What you have to do
The answer must consist of every line below containing "positive".

Task inputs
(** * mcp-tools-doris: a shallow embedding of the helpers, the Doris client
      and the query tool, with the properties of their specification.

    Sources embedded here:
    - [src/utils/helpers.js]: [formatTable], [formatBytes], [parseCSV],
      [exportToCSV], [progressBar], [parseArgs];
    - [src/lib/client.js]: [DorisClient] ([connect], [disconnect],
      [_ensureConnected], [query], [getTableSchema], [bulkImport],
      [exportToFile]);
    - the query tool [dorisQuery], the manager and the configuration loader.

    JavaScript values are embedded as an inductive type, objects as
    association lists in key order or as finite maps, asynchronous methods as
    computations of a state-and-exception monad over the client's fields and
    the history of driver calls. The two helpers that compute with numbers,
    [formatBytes] and [progressBar], are embedded twice: on integers with
    exact quotients, and in module [Float64] on IEEE 754 doubles, with the
    roundings, the number-to-string conversion and the limit on the length of
    strings that the engine has. *)

From Stdlib Require Import ZArith String Ascii List Lia Bool.
From Stdlib Require Import QArith Qround Qabs Qpower Lqa Qreduction Qcanon.
From stdpp Require Import base option list strings gmap pretty.

Local Close Scope Qc_scope.
Local Open Scope string_scope.
Local Open Scope list_scope.
Local Open Scope Z_scope.

(* ===================================================================== *)
(** * JavaScript values and strings *)
(* ===================================================================== *)

(** The primitive values that reach the embedded functions. A number is
    integer valued (row counts, byte counts, integer columns); its text is
    its decimal numeral, as [String] gives for integers of magnitude below
    1e21. *)
Inductive JsVal : Type :=
  | JUndefined
  | JNull
  | JBool (b : bool)
  | JNum (n : Z)
  | JStr (s : string).

(** [ToBoolean]. *)
Definition truthy (v : JsVal) : bool :=
  match v with
  | JUndefined | JNull => false
  | JBool b => b
  | JNum n => negb (n =? 0)
  | JStr s => negb (String.eqb s "")
  end.

(** [String(v)] and template-literal interpolation. *)
Definition js_String (v : JsVal) : string :=
  match v with
  | JUndefined => "undefined"
  | JNull => "null"
  | JBool true => "true"
  | JBool false => "false"
  | JNum n => pretty n
  | JStr s => s
  end.

(** [a || b]. *)
Definition js_or (a b : JsVal) : JsVal := if truthy a then a else b.

(** A record (a result row): its own enumerable properties, in the order
    [Object.keys] lists them. Column names are taken not to collide with the
    members every object inherits, so that reading a key the record lacks
    gives [undefined]. *)
Definition record : Type := list (string * JsVal).

Definition Object_keys (o : record) : list string := map fst o.

(** [o[k]]: the property, [undefined] when the record has none. *)
Fixpoint js_get (o : record) (k : string) : JsVal :=
  match o with
  | [] => JUndefined
  | (k', v) :: o' => if String.eqb k' k then v else js_get o' k
  end.

(** What a function call completes with: a value, or a thrown error. *)
Inductive JsError : Type :=
  | Error (message : string)        (* [new Error(message)], driver and I/O errors *)
  | TypeError (message : string)    (* raised by the engine on a null dereference *)
  | RangeError (message : string).  (* raised by the engine, e.g. by [toFixed] *)

Definition message (e : JsError) : string :=
  match e with Error m | TypeError m | RangeError m => m end.

Inductive completion (A : Type) : Type :=
  | Normal (a : A)
  | Throw (e : JsError).
Arguments Normal {A} a.
Arguments Throw {A} e.

Definition LF : ascii := "010"%char.
Definition DQUOTE : ascii := "034"%char.
Definition str1 (c : ascii) : string := String c EmptyString.

(** [s.startsWith(p)]. *)
Definition startsWith (p s : string) : bool := String.prefix p s.

(** [s.substring(n)]: [s] without its first [n] characters. *)
Fixpoint substring_from (n : nat) (s : string) : string :=
  match n, s with
  | O, _ => s
  | S n', String _ s' => substring_from n' s'
  | S _, EmptyString => EmptyString
  end.

(** Does the character occur in the string? *)
Fixpoint has_char (c : ascii) (s : string) : bool :=
  match s with
  | EmptyString => false
  | String a s' => Ascii.eqb a c || has_char c s'
  end.

(** [hay.includes(needle)]. *)
Fixpoint includes (needle hay : string) : bool :=
  String.prefix needle hay ||
  match hay with
  | EmptyString => false
  | String _ hay' => includes needle hay'
  end.

Definition rev_string (acc : list ascii) : string := string_of_list_ascii (rev acc).

(** The characters of [s] pushed on a reversed accumulator. *)
Definition pushed (s : string) (acc : list ascii) : list ascii :=
  rev (list_ascii_of_string s) ++ acc.

(** [s.split(sep)] for a non-empty separator: [skip] counts the characters of
    a separator occurrence still to be passed over, [acc] holds the current
    piece in reverse. *)
Fixpoint js_split_go (sep : string) (skip : nat) (acc : list ascii) (s : string)
  : list string :=
  match s with
  | EmptyString => [rev_string acc]
  | String c s' =>
      match skip with
      | S k => js_split_go sep k acc s'
      | O =>
          if String.prefix sep s
          then rev_string acc :: js_split_go sep (String.length sep - 1) [] s'
          else js_split_go sep O (c :: acc) s'
      end
  end.
(** * all-purpose-table: the client-side table state engine

    A shallow embedding of the derived-state computations and interaction
    handlers of the [Table] component: row normalisation and identity,
    sorting, pagination, column widths (seeding, drag-resize, persistence)
    and the header-click handlers, followed by the properties of the
    specification that concern them.

    The component comes in two texts.  The TypeScript one is the part of
    src/src/ColumnVisibilityToggle.jsx that starts at the [TableHeader]
    interface; the JavaScript one is the part of src/vite.config.js that
    starts at [export default function Table].  Their state engines are the
    same line for line; they differ in the footer markup, of which both
    versions are given.  The writer [saveToStorage] is the one of the
    column-visibility toggle at the head of
    src/src/ColumnVisibilityToggle.jsx.

    Conventions of the embedding.
    - A JavaScript number is [NaN], an infinity, an integer [Num z] or a
      decimal fraction [Dec m e], the number m / 10^e; every finite double
      is such a decimal.  Arithmetic is exact: the numbers the engine
      handles are indices, page numbers, row counts and pixel quantities,
      and the rounding, overflow and underflow of doubles (integers from
      2^53 on, decimals of more than 15 significant digits) and the sign of
      zero are outside the model.
    - A JavaScript string is a [string]: a sequence of code units below 256.
    - An object is a finite map from property names to values, holding its
      own data properties.  Rows are plain objects and arrays: a read that
      finds no own property goes on to the function members of
      [Object.prototype] and [Array.prototype] (ECMAScript 2023), which
      print as V8 prints a built-in function.  No property name or accessor
      is the special name [__proto__], and the members of the wrappers of
      primitive values (the length of a string) are not modelled: the engine
      reads a primitive operand under the fixed name [fullRow] only.
    - React state is passed explicitly: a handler maps the state of one
      render to the state of the next.
    - A call that can throw returns an [Outcome]. *)

From Stdlib Require Import ZArith QArith Lqa List Ascii String Bool Lia.
From stdpp Require Import base option list gmap strings pretty sorting.

Set Warnings "-register-all".
Local Open Scope string_scope.
Local Open Scope Z_scope.

(** ** JavaScript values *)

Module Js.

Inductive JsNum : Type :=
| NaN
| Num (z : Z)
| Dec (m : Z) (e : positive)
| Inf (negative : bool).

(** [10^e], the denominator of a fraction of [e] decimals. *)
Definition pow10 (e : positive) : Z := Z.pos (10 ^ e).

(** The number [m / 10^e] in its canonical form: an integer is a [Num], and
    the numerator of a [Dec] is no multiple of 10. *)
Fixpoint decimal (m : Z) (e : nat) : JsNum :=
  match e with
  | O => Num m
  | S e' =>
      if m mod 10 =? 0 then decimal (m / 10) e' else Dec m (Pos.of_succ_nat e')
  end.

(** [Number.isNaN]. *)
Definition isNaN (n : JsNum) : bool :=
  match n with NaN => true | _ => false end.

(** [n === 0]. *)
Definition isZero (n : JsNum) : bool :=
  match n with
  | Num z => z =? 0
  | Dec m _ => m =? 0
  | _ => false
  end.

Task output
| Dec (m : Z) (e : positive)
Definition pow10 (e : positive) : Z := Z.pos (10 ^ e).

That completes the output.